3DXpert 3D printing software is now easily available to Altair users – 3DPrint.com


Oqton, a subsidiary of 3D Systems (NYSE:DDD), announced that it is expanding the software it offers through the Altair Partner Alliance (APA) to include 3DXpert and 3DXpert DfAM (Design for Additive Manufacturing). This means that users of Altair’s advanced computer-aided engineering (CAE) products can now access these design tools for 3D printing, advancing the relationship between additive manufacturing (AM) and design software. simulation.

Altair users can access 3D print build preparation software

When acquired by 3D Systems, Oqton, a developer of production automation software, became the broader division responsible for the 3D printer manufacturer’s software tools. This includes 3DXpert, used to quickly translate a CAD model into a 3D printable part. 3DXpert DfAM builds on this capability by introducing methods to take advantage of the unique design possibilities of 3D printing (e.g. lightweight parts).

A 3D printed metal heat exchanger made with Oqton software. Image courtesy of Oqton.

Altair is known for its CAE tools, especially simulation, high performance computing, data analysis and artificial intelligence. APA members can now download 3DXpert and 3DXpert DfAM on demand, as they can with other APA partner solutions. The software is available through the Mechanical Engineer, Multiphysics/Mecatronics Engineer (MME), and Enterprise suites within the Altair Units licensing pools.

This means that when an engineer simulates a part for additive manufacturing, they can take advantage of 3DXpert and 3DXpert DFAM features such as:

  • Prepare for construction in a real CAD environment, including the use of multiple geometry definitions, as well as feature registration and repeatability.
  • Lightweight part to improve functional properties, reduce material and reduce printing time.
  • Built-in structure and thermal simulation in the design environment to predict, compensate and correct printing errors.
  • Cut for a variety of 3D printers, with printing strategies optimized for different areas of the model, such as variable wall thickness, laser settings, and printing without support structures.

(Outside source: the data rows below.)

Definition limits_ok (m : module) : Prop :=
  1 <= get_max_instances m < 2 ^ 32 /\ 1 <= m_threshold m < 2 ^ 32.

Lemma parse_number_range n v : parse_number n = Ok v -> 0 <= v < 2 ^ 32.
Proof.
  unfold parse_number. case_bool_decide; intros Hv; inv_ok; [lia|]. by apply wrap_range.
Qed.

Lemma set_max_limits n m : limits_ok m -> 1 <= n < 2 ^ 32 -> limits_ok (set_max_instances n m).
Proof. intros [H1 H2] Hn. unfold limits_ok, get_max_instances. simpl. by rewrite wrap_small by width_lia. Qed.

Lemma set_singleton_limits m : limits_ok m -> limits_ok (set_singleton true m).
Proof. intros [H1 H2]. apply set_max_limits; [done|lia]. Qed.

Lemma set_threshold_limits n m : limits_ok m -> 1 <= n < 2 ^ 32 -> limits_ok (set_threshold n m).
Proof. intros [H1 H2] Hn. unfold limits_ok, get_max_instances. simpl. by rewrite wrap_small by width_lia. Qed.

(** The arguments in the order they are read, [max] and [threshold] with theirs. *)
Lemma parse_args_ind (P : list text -> Prop) :
  P [] -> (forall a, P [a]) ->
  (forall a b argv, P argv -> P (b :: argv) -> P (a :: b :: argv)) -> forall argv, P argv.
Proof.
  intros H0 H1 H2 argv. enough (P argv /\ forall a, P (a :: argv)) by tauto.
  induction argv as [|b argv [IH1 IH2]]; [auto|]. split; [auto|]. intros a. apply H2; auto.
Qed.

Lemma parse_args_limits argv m m' :
  limits_ok m -> parse_args argv m = Ok m' -> limits_ok m'.
Proof.
  revert m. induction argv as [|a|a b argv IH1 IH2] using parse_args_ind; intros m Hm H;
    cbn [parse_args] in H; [by inv_ok|..].
  - repeat case_bool_decide; inv_ok; try done. by apply set_singleton_limits.
  - cbn [parse_args] in IH2. case_bool_decide; [by eapply IH2; [|exact H]|].
    case_bool_decide; [by eapply IH2; [|exact H]; apply set_singleton_limits|].
    case_bool_decide; [by eapply IH2; [|exact H]|]. case_bool_decide; [by eapply IH2; [|exact H]|].
    case_bool_decide; [|case_bool_decide; [|done]]; inv_ok; pose proof (parse_number_range _ _ E).
    + eapply IH1; [|exact H]. destruct (r =? 1); [by apply set_singleton_limits|].
      apply set_max_limits; [done|lia].
    + eapply IH1; [|exact H]. apply set_threshold_limits; [done|lia].
Qed.

(** Loading a module leaves it with limits that the scheduler can work with:
    whatever the arguments, either the process stops (an unknown word, a missing,
    malformed or excluded number) or the module may have at least one instance and
    an actor may process at least one message per scheduling. *)
Theorem dynload_limits (id node workers : Z) (sp : mola_module_spec) (argv : list text) (m : module) :
  0 <= spec_max sp < 2 ^ 32 -> 1 <= workers < 2 ^ 31 ->
  dynload_config id node workers sp argv = Ok m ->
  1 <= get_max_instances m < 2 ^ 32 /\ 1 <= m_threshold m < 2 ^ 32.
Proof.
  intros Hs Hw. apply parse_args_limits. unfold set_defaults, limits_ok, get_max_instances. simpl.
  destruct (Z.eqb_spec (spec_max sp) 0); simpl; [rewrite wrap_small by width_lia|]; lia.
Qed.

(** Without an argument [threshold] the threshold is the 1 of the constructor. *)
Lemma parse_args_threshold argv m m' :
  txt "threshold" ∉ argv -> parse_args argv m = Ok m' -> m_threshold m' = m_threshold m.
Proof.
  revert m. induction argv as [|a|a b argv IH1 IH2] using parse_args_ind; intros m Hn H;
    cbn [parse_args] in H; [by inv_ok|..].
  - repeat case_bool_decide; inv_ok; done.
  - rewrite !not_elem_of_cons in Hn. destruct Hn as (Ha & Hb & Hn).
    assert (txt "threshold" ∉ b :: argv) as Hn2 by (by rewrite not_elem_of_cons).
    cbn [parse_args] in IH2.
    do 4 (case_bool_decide; [by rewrite (IH2 _ Hn2 H)|]).
    case_bool_decide; [|case_bool_decide; [congruence|done]].
    inv_ok. rewrite (IH1 _ Hn H). by destruct (r =? 1).
Qed.

(** The default threshold of 32 messages per scheduling never takes effect: the
    constructor has set 1 before dynload_module tests for 0, so a module loaded
    without the argument [threshold] processes one request per scheduling. *)
Theorem default_threshold_unused (id node workers : Z) (sp : mola_module_spec)
    (argv : list text) (m : module) :
  txt "threshold" ∉ argv -> dynload_config id node workers sp argv = Ok m -> m_threshold m = 1.
Proof.
  intros Hn H. rewrite (parse_args_threshold _ _ _ Hn H). unfold set_defaults. simpl.
  by destruct (get_max_instances _ =? 0).
Qed.

(** A singleton module can end up with a limit of several instances, by its
    type with no limit of its own, or by an argument [max] after [singleton]. *)
Theorem singleton_limit_lost (id node workers n : Z) (sp : mola_module_spec) :
  1 <= workers < 2 ^ 31 -> 2 <= n < 1048576 ->
  type_bit MOLA_MODULE_TYPE_SINGLETON sp = true -> spec_max sp = 0 ->
  (exists m, dynload_config id node workers sp [] = Ok m /\
     m_singleton m = true /\ get_max_instances m = 2 * workers) /\
  (exists m, dynload_config id node workers sp [txt "singleton"; txt "max"; show_dec n] = Ok m /\
     m_singleton m = true /\ get_max_instances m = n).
Proof.
  intros Hw Hn Ht Hm. unfold dynload_config, set_defaults, get_max_instances. cbn [new_Module m_spec].
  rewrite Hm. simpl. split.
  - eexists. split; [done|]. simpl. split; [done|]. apply wrap_small. width_lia.
  - unfold parse_number. rewrite bool_decide_eq_false_2.
    + rewrite stoul_show by lia. cbn. rewrite wrap_small by width_lia.
      rewrite (proj2 (Z.ltb_lt 0 n)), (proj2 (Z.ltb_lt n 1048576)), (proj2 (Z.eqb_neq n 1)) by lia.
      eexists. split; [done|]. simpl. split; [done|]. apply wrap_small. width_lia.
    + destruct (show_dec_cons n ltac:(lia)) as (c & t & -> & Hc). intros [= -> _]. done.
Qed.
(* ===== verification/Options.v ===== *)
(** * Options: the configuration of the loader

    src/options.cpp and include/mola/options.hpp.  Options come from a table of
    defaults, configuration files and the command line, in this order; an option is
    [name], [noname], [name=number] or [name=string].  A line of a file holds
    several options, separated by blanks, with quotes and comments. *)
From stdpp Require Import base list gmap numbers strings.
From S2P Require Import Prelude Text.

Definition OPTBUFSIZE : nat := 1024.

(** The types of options; 0 is no option. *)
Definition FLAG : Z := 1.
Definition NUM : Z := 2.
Definition STR : Z := 3.

Inductive OptionValue := VStr (s : text) | VFlag (b : bool) | VNum (n : Z).

(** The values, and what was written to the error stream. *)
Record options := MkOptions { m_table : gmap text OptionValue; unknown : list text }.

Section Options.
(** m_nametable: names and types *)
Context (m_nametable : list (text * Z)).

Fixpoint type_in (key : text) (l : list (text * Z)) : Z :=
  match l with
  | [] => 0
  | (name, ty) :: l => if bool_decide (key = name) then ty else type_in key l
  end.
Definition get_option_type (key : text) : Z := type_in key m_nametable.

(** The assertions of set_option hold where it is called. *)
Definition set_option (key : text) (v : OptionValue) (o : options) : outcome options :=
  _ ← mola_assert (get_option_type key =?
        match v with VStr _ => STR | VFlag _ => FLAG | VNum _ => NUM end);
  mret (MkOptions (<[key := v]> (m_table o)) (unknown o)).

Definition report (name : text) (o : options) : options :=
  MkOptions (m_table o) (unknown o ++ [name]).

(** optstruct, option *)
Definition option_value (name : text) (o : options) : outcome OptionValue :=
  match m_table o !! name with Some v => mret v | None => Fault AssertFailed end.

(** strprefix *)
Fixpoint strprefix (str pattern : text) : option text :=
  match pattern, str with
  | [], _ => Some str
  | p :: pattern, c :: str => if bool_decide (p = c) then strprefix str pattern else None
  | _ :: _, [] => None
  end.

(** strchr(copy, '=') *)
Fixpoint split_equals (s : text) : option (text * text) :=
  match s with
  | [] => None
  | c :: r =>
      if code c =? 61 then Some ([], r)
      else '(k, v) ← split_equals r; Some (c :: k, v)
  end.

Definition process_one_option (opt : text) (o : options) : outcome options :=
  match split_equals opt with
  | None =>
      let '(name, value) :=
        match strprefix opt (txt "no") with
        | Some trailer => (trailer, false)
        | None => (opt, true)
        end in
      if get_option_type name =? FLAG then set_option name (VFlag value) o
      else mret (report name o)
  | Some (key, v) =>
      let ty := get_option_type key in
      if ty =? STR then set_option key (VStr v) o
      else if ty =? NUM then
        _ ← mola_assert (negb (bool_decide (v = [])));
        n ← stoul v; set_option key (VNum (u32 n)) o
      else mret (report key o)
  end.

(** ** Lines *)
Definition is_quote (c : Ascii.ascii) : bool := code c =? 39.
Definition is_backslash (c : Ascii.ascii) : bool := code c =? 92.
Definition is_hash (c : Ascii.ascii) : bool := code c =? 35.

(** The loop of process_first_option on the rest of a line, whose end is the null
    character: the option, what is left of the line (None: the null character was
    read), and string_done. *)
Fixpoint lex (s : text) (quoting quotenext : bool) (copybuf : text) : text * option text * bool :=
  match s with
  | [] => (copybuf, None, true)
  | c :: out =>
      if quoting then
        if is_quote c then lex out false quotenext copybuf
        else lex out true quotenext (copybuf ++ [c])
      else if quotenext then lex out false false (copybuf ++ [c])
      else if is_quote c then lex out true false copybuf
      else if is_backslash c then lex out false true copybuf
      else if is_hash c then (copybuf, Some out, true)
      else if negb (is_space c) then lex out false false (copybuf ++ [c])
      else (copybuf, Some out, bool_decide (out = []))
  end.

(** process_first_option: the rest of the line and the return value. *)
Definition process_first_option (s : text) (o : options) : outcome (option text * Z * options) :=
  let '(copybuf, rest, string_done) := lex (drop_ws s) false false [] in
  o ← (if bool_decide (copybuf = []) then mret o else process_one_option copybuf o);
  mret (rest, if string_done then 0 else 1, o).

(** [do ... while (rc == 1)]; every call but the last reads a character. *)
Fixpoint process_line (fuel : nat) (s : text) (o : options) : outcome (option text * options) :=
  match fuel with
  | O => Fault OutOfFuel
  | S fuel =>
      '(rest, rc, o) ← process_first_option s o;
      if rc =? 1 then match rest with Some s => process_line fuel s o | None => mret (None, o) end
      else mret (rest, o)
  end.
Lemma unline_line k x y z : in_width 32 x -> in_width 32 y ->
  unline k (line k x y z).1 (line k x y z).2 z = (x, y).
Proof.
  intros Hx Hy. unfold line, unline. cbn [fst snd].
  assert (u32 (u32 (y + z) - z) = y) as ->.
  { rewrite wrap_sub_l. replace (y + z - z) with y by lia. by apply wrap_small. }
  rewrite Z.lxor_assoc, Z.lxor_nilpotent, Z.lxor_0_r. autorewrite with width.
  replace (x - y + y) with x by lia. by rewrite wrap_small.
Qed.

Lemma line_width k x y z : 0 <= k <= 32 -> in_width 32 y ->
  in_width 32 (line k x y z).1 /\ in_width 32 (line k x y z).2.
Proof.
  intros Hk Hy. split; [|by apply wrap_range].
  apply lxor_width; [done|by apply wrap_range|by apply rot_width].
Qed.

Definition state_ok (s : state) : Prop :=
  in_width 32 s.1.1 /\ in_width 32 s.1.2 /\ in_width 32 s.2.

Lemma mix_lines a b c :
  mix (a, b, c) =
  let '(a, c) := line 4 a c b in
  let '(b, a) := line 6 b a c in
  let '(c, b) := line 8 c b a in
  let '(a, c) := line 16 a c b in
  let '(b, a) := line 19 b a c in
  let '(c, b) := line 4 c b a in
  (a, b, c).
Proof. done. Qed.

“3DXpert offers a host of benefits that allow companies to innovate, improve efficiency and reduce costs when building AM applications,” said Roy Sterenthal, vice president of software at Oqton. “The software maintains the integrity of native CAD files, which reduces the risk of errors often encountered with STL data. Additionally, it adds capabilities for working with implicit modeling and conformal lattice structures that rely on mathematical functions to design extremely complex geometries, allowing users to create new parts not possible with traditional technologies. We are excited to bring 3DXpert and 3DXpert DfAM directly to Altair customers, helping them improve their workflows and accelerate innovation.

“3DXpert is manufacturing software, built on top of a CAD core, but managing implicit representations, as well as mesh and voxel data,” said Myriam Mouyal, vice president of strategic relationships, Altair. “This enables frictionless implementation in any type of AM design and production process. We are pleased to extend our partnership with Oqton, enabling APA users to reduce their print failure rates through parametric build preparation and integrated process simulation.

3D printing, simulation and CAD merge

The news represents an important trend happening in 3D printing, CAD and simulation. Simulation is increasingly crucial to ensure that models are printable the first time, reducing material waste and its associated cost, while optimizing machine utilization. This, combined with DfAM design improvements like light weight, allows users to get the most out of 3D printing. Finally, by integrating these tools into native CAD software, the user experience is simplified so that models can be made for AM without leaving the design environment. Overall, this should increase efficiency throughout the workflow from design to production.

We are seeing similar developments across the industry. For example, Stratasys has been working for some time to integrate 3D printing capabilities into native CAD environments, while simulation developer ANSYS has introduced AM simulation software through its 3DSIM acquisition. These are all crucial for the industrialization of 3D printing, as they take an otherwise foreign and expensive technology like AM and make it more efficient and, therefore, cheaper to use. 3D Systems’ purchase of Oqton further reinforces this trend, as the company’s original software was designed to automate all production.

To educate users on 3DXpert, Altair is hosting a webinar titled “Boost 3D Print Designs & Accelerate Time to Market With an Advanced Toolset for Industrial Additive Manufacturing”, scheduled for September 6, 2022, at 10:00 a.m. EST/4:00 a.m. pm Central European Time.